**YOUR OBJECTIVE:** Start at the line in the entries below that contains "Raise _ => True", stop at the line that contains "sub : F -> F -> F;", and output exactly the lines in that span, both ends included.

Segment Open

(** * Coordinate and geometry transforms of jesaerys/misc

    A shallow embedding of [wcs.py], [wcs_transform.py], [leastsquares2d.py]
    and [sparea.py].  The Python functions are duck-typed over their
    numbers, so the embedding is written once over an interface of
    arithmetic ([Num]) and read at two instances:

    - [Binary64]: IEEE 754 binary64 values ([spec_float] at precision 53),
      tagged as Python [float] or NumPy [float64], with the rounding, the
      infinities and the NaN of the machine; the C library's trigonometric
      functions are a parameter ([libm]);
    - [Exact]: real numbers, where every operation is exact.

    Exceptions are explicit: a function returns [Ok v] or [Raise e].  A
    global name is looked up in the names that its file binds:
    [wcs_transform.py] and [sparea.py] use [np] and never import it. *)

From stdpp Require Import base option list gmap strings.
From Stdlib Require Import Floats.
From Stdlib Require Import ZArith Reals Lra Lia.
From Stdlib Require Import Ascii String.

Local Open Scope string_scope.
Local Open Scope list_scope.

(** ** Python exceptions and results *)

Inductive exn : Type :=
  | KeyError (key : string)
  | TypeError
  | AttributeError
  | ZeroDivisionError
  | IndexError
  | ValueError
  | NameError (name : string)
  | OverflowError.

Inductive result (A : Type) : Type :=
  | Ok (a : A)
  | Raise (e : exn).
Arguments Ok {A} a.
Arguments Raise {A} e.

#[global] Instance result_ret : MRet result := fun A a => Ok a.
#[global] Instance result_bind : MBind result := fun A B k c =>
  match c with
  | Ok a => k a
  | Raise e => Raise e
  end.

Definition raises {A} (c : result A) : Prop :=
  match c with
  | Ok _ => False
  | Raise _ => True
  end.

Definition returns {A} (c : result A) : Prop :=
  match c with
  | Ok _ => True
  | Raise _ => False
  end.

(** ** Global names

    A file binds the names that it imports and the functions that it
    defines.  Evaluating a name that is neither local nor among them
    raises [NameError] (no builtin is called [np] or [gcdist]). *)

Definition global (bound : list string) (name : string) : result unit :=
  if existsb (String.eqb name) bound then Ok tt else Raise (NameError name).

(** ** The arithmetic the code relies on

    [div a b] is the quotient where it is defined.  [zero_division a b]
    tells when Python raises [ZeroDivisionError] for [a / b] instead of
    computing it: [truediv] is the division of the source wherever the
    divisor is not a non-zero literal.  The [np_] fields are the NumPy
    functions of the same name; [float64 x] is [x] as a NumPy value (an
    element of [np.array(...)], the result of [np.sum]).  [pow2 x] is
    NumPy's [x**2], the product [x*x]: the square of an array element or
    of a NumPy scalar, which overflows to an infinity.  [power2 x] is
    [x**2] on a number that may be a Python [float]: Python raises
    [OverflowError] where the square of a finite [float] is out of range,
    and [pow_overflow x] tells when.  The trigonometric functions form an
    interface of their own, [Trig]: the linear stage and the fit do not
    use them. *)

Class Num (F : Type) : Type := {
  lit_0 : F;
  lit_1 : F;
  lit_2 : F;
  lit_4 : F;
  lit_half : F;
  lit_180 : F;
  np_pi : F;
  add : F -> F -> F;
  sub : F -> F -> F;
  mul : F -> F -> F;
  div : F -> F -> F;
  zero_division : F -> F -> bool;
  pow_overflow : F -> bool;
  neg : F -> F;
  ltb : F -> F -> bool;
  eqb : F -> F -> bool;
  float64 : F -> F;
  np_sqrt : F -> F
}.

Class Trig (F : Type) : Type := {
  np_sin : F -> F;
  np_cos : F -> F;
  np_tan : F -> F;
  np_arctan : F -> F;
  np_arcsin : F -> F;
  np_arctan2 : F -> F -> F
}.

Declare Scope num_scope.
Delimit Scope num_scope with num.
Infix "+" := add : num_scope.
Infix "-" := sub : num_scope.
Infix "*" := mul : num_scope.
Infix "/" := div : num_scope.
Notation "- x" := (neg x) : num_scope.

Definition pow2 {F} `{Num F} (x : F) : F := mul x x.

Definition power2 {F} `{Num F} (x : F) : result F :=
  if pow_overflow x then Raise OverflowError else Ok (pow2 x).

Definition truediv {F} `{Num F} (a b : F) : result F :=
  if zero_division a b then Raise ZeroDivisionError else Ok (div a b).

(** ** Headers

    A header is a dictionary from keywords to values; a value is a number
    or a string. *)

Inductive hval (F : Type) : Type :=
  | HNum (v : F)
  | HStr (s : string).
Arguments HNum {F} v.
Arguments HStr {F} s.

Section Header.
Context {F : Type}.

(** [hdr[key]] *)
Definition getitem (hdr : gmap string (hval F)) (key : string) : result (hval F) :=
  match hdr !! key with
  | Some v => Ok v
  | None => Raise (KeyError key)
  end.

Segment Closed

**OUTPUT OF THE TASK:**
  | Raise _ => True
  end.

Definition returns {A} (c : result A) : Prop :=
  match c with
  | Ok _ => True
  | Raise _ => False
  end.

(** ** Global names

    A file binds the names that it imports and the functions that it
    defines.  Evaluating a name that is neither local nor among them
    raises [NameError] (no builtin is called [np] or [gcdist]). *)

Definition global (bound : list string) (name : string) : result unit :=
  if existsb (String.eqb name) bound then Ok tt else Raise (NameError name).

(** ** The arithmetic the code relies on

    [div a b] is the quotient where it is defined.  [zero_division a b]
    tells when Python raises [ZeroDivisionError] for [a / b] instead of
    computing it: [truediv] is the division of the source wherever the
    divisor is not a non-zero literal.  The [np_] fields are the NumPy
    functions of the same name; [float64 x] is [x] as a NumPy value (an
    element of [np.array(...)], the result of [np.sum]).  [pow2 x] is
    NumPy's [x**2], the product [x*x]: the square of an array element or
    of a NumPy scalar, which overflows to an infinity.  [power2 x] is
    [x**2] on a number that may be a Python [float]: Python raises
    [OverflowError] where the square of a finite [float] is out of range,
    and [pow_overflow x] tells when.  The trigonometric functions form an
    interface of their own, [Trig]: the linear stage and the fit do not
    use them. *)

Class Num (F : Type) : Type := {
  lit_0 : F;
  lit_1 : F;
  lit_2 : F;
  lit_4 : F;
  lit_half : F;
  lit_180 : F;
  np_pi : F;
  add : F -> F -> F;
  sub : F -> F -> F;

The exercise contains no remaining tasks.